Despite initial cost savings and widespread interest from federal agencies to upgrade network security, the Continuous Diagnostics and Mitigation (CDM) program needs to move from monitoring to mitigation, he said. While “mitigation” is in its name, CDM has often been associated with simple monitoring for intrusions versus actively protecting against them. Paller said the information collected from network monitoring needs to be more effectively transferred to the system administrators (sysadmins) who remediate malware infections.

“If you decide you want to be in this for longer than this year…then you have to figure out how to deliver the data to the sysadmins in the morning in a prioritized way,” he said.

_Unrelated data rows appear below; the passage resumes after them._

(** * md2rss: the markdown news log to RSS converter

    A shallow embedding of [.github/scripts/md2rss.py].  The script is forty
    lines of top-level Python gluing together library calls, so the embedding
    has two layers:

    - the library operations the script calls ([str.strip], [str.splitlines],
      [re.split], [datetime.strptime], [zoneinfo], [feedgen] and, under it,
      lxml), modelled after the behaviour of CPython 3.12 and feedgen 1.0 in
      the modules [Py], [Re], [Datetime], [Strptime], [Zone] and [Feedgen];
    - the script itself, statement by statement, in [Md2rss].

    Strings are lists of Unicode code points, as Python's [str] is.

    Three pieces of library data are parameters of the model, each a class
    with one field: the decimal digits outside ASCII ([UnicodeData]), the
    markdown renderer ([Markdown2]) and the offsets of America/Chicago before
    2007 ([TzData]).  The input file is the text [f.read()] returns; a file
    that cannot be decoded or an output path that cannot be written is not
    modelled.  The written file is the RSS document as a tree, its dates kept
    as values; lxml's refusal of a text that is not XML is modelled, the
    serialisation of the tree to bytes is not. *)

From Stdlib Require Import String Ascii List NArith ZArith Lia Bool.
Import ListNotations.

(* ================================================================== *)
(** ** Python strings *)

Module Py.
Local Open Scope N_scope.

Definition char := N.
Definition str := list char.

(** An ASCII literal as a Python string. *)
Definition py (s : string) : str := map N_of_ascii (list_ascii_of_string s).

Definition in_range (lo hi c : char) : bool := (lo <=? c) && (c <=? hi).

(** [str.isspace] on one character: the set [str.strip()] removes and the
    regular expression class [\s] matches on [str] patterns. *)
Definition is_space (c : char) : bool :=
  in_range 9 13 c || in_range 28 32 c || (c =? 133) || (c =? 160) ||
  (c =? 5760) || in_range 8192 8202 c || (c =? 8232) || (c =? 8233) ||
  (c =? 8239) || (c =? 8287) || (c =? 12288).

(** The line boundaries of [str.splitlines()]. *)
Definition is_linebreak (c : char) : bool :=
  in_range 10 13 c || in_range 28 30 c || (c =? 133) || (c =? 8232) ||
  (c =? 8233).

Fixpoint lstrip (s : str) : str :=
  match s with
  | c :: s' => if is_space c then lstrip s' else s
  | [] => []
  end.

Definition rstrip (s : str) : str := rev (lstrip (rev s)).

(** [s.strip()] *)
Definition strip (s : str) : str := rstrip (lstrip s).

(** [s.startswith(p)] *)
Fixpoint startswith (p s : str) : bool :=
  match p, s with
  | [], _ => true
  | a :: p', b :: s' => (a =? b) && startswith p' s'
  | _ :: _, [] => false
  end.

(** What follows a line boundary [c]: a carriage return swallows the line
    feed right after it. *)
Definition after_break (c : char) (s : str) : str :=
  match s with
  | c' :: s' => if (c =? 13) && (c' =? 10) then s' else s
  | [] => s
  end.
(** [Inv s L]: the real nodes of [s] are the addresses [L], in level-0
    order; level [i] threads exactly the nodes of [L] taller than [i]. *)
Record Inv (s : SkipList) (L : list nat) : Prop := mkInv {
  inv_head : head < length (heap s) /\ height (heap s) head = maxLevel;
  inv_nodup : NoDup L;
  inv_range : Forall (fun a => 0 < a < length (heap s)) L;
  inv_sorted : StronglySorted key_lt (key_at (heap s) <$> L);
  inv_height : Forall (fun a => 1 <= height (heap s) a <= level s) L;
  inv_level : 1 <= level s <= maxLevel;
  inv_chain : forall i, i < maxLevel ->
              chain (heap s) i head (filter (taller (heap s) i) L);
  inv_all : forall a, height (heap s) a <= maxLevel
}.

Lemma key_at_lookup h a n : h !! a = Some n -> key_at h a = key n.
Proof. unfold key_at. by intros ->. Qed.

Lemma sorted_split h k L :
  Forall (fun a => a < length h) L ->
  StronglySorted key_lt (key_at h <$> L) ->
  exists L1 L2, L = L1 ++ L2 /\
    Forall (key_below h k) L1 /\ Forall (key_not_below h k) L2.
Proof.
  induction L as [|a L IH]; intros Hr Hs.
  - exists [], []. by repeat split.
  - apply Forall_cons in Hr as [Ha Hr]. rewrite fmap_cons in Hs.
    apply StronglySorted_inv in Hs as [Hs Hall].
    destruct (lookup_lt_is_Some_2 _ _ Ha) as [n Hn].
    destruct (key_ltb (key n) k) eqn:E.
    + destruct (IH Hr Hs) as (L1 & L2 & -> & H1 & H2).
      exists (a :: L1), L2. split; [done|]. split; [|done].
      constructor; [|done]. by exists n.
    + exists [], (a :: L). split; [done|]. split; [done|].
      constructor; [by exists n|].
      rewrite Forall_fmap in Hall. rewrite Forall_forall in Hall, Hr |- *.
      intros b Hb. destruct (lookup_lt_is_Some_2 _ _ (Hr b Hb)) as [m Hm].
      exists m. split; [done|]. specialize (Hall b Hb). simpl in Hall.
      rewrite (key_at_lookup _ _ _ Hn), (key_at_lookup _ _ _ Hm) in Hall.
      destruct (key_ltb (key m) k) eqn:E'; [|done].
      rewrite (key_ltb_trans _ _ _ Hall E') in E. done.
Qed.

(** The predecessor the descent records for level [i]. *)
Definition pred_at (h : list node) (i : nat) (L1 : list nat) : nat :=
  default head (last (filter (taller h i) L1)).

Lemma pred_at_cases h i L1 :
  pred_at h i L1 = head \/ pred_at h i L1 ∈ filter (taller h i) L1.
Proof.
  unfold pred_at. destruct (last (filter (taller h i) L1)) as [y|] eqn:E; [|by left].
  right. simpl. apply last_Some in E as [l' ->]. set_solver.
Qed.

Lemma taller_filter_mono h i (a : nat) (L : list nat) :
  a ∈ filter (taller h (S i)) L -> a ∈ filter (taller h i) L.
Proof.
  rewrite !list_elem_of_filter. unfold taller. intros [? ?]. split; [lia|done].
Qed.

Lemma inv_length s L : Inv s L -> length L < length (heap s).
Proof.
  intros HI. destruct HI as [[Hn _] Hnd Hr _ _ _ _ _].
  assert (Hsub : head :: L ⊆+ seq 0 (length (heap s))).
  { apply NoDup_submseteq.
    - constructor; [|done]. rewrite Forall_forall in Hr. intros Hin.
      apply Hr in Hin. unfold head in Hin. lia.
    - intros x Hx. apply elem_of_seq. apply elem_of_cons in Hx as [->|Hx].
      + unfold head in *. lia.
      + rewrite Forall_forall in Hr. apply Hr in Hx. lia. }
  apply submseteq_length in Hsub. rewrite length_seq in Hsub. simpl in Hsub. lia.
Qed.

CDM is part of a government-wide effort to move from periodic checks of networks to continuous security. DHS and the General Services Administration (GSA) last August announced the selection of 17 vendors eligible to sell products and services to interested federal agencies under a $6 billion blanket purchase agreement. CDM saw a $26 million savings on its first task order, which totaled $60 million for network sensors and tools.

DHS Director of Federal Network Resilience John Streufert, who oversees CDM, agreed with Paller.

“If we don’t apply that large body of data…to actually change the risk profile…then the entire trip has been wasted,” he said at the summit. The program will not have been worthwhile “if we don’t deliver up that data, put it into a dashboard and begin tracing our results.”

Streufert acknowledged that CDM is being implemented in phases and that there are roadblocks to immediate changes. Current policy under Officer of Management and Budget (OMB) A-130 only requires network checks every three years in what agencies describe as extensive and time-consuming reports that become outdated the moment they are printed. CDM–a voluntary program–requires network checks every 72 hours at minimum using automated tools. Yet even agencies investing in CDM still must fulfill their obligations to OMB, leaving them splitting funds among the two.

Adapting from monitoring to mitigation is also part of a cultural change. Streufert said agencies need to better understanding what occurs at the local and enterprise levels and where there might be discord. For example, the agency leadership may put out a security directive but a local office may still be using a long-outdated program that cannot be adequately protected.

“It begins with the visualization of what’s under control of the local people,” he said.

Paller said cultural change will also occur when security policy officers become more closely aligned with their technical counterparts. Reporting requirements and divergent benchmarks have created tension between policymakers and technicians under the regulations of the Federal Information Systems Management Act (FISMA).

“That’s what comes out of FISMA reporting–that anger,” he said.

In addition to culture, Paller said agencies need better information about the 17 contractors and software providers on the CDM blanket purchase agreement. He said SANS is working on an assessment for release in August that will rate the contractors and prevent agencies from wasting scarce IT resources.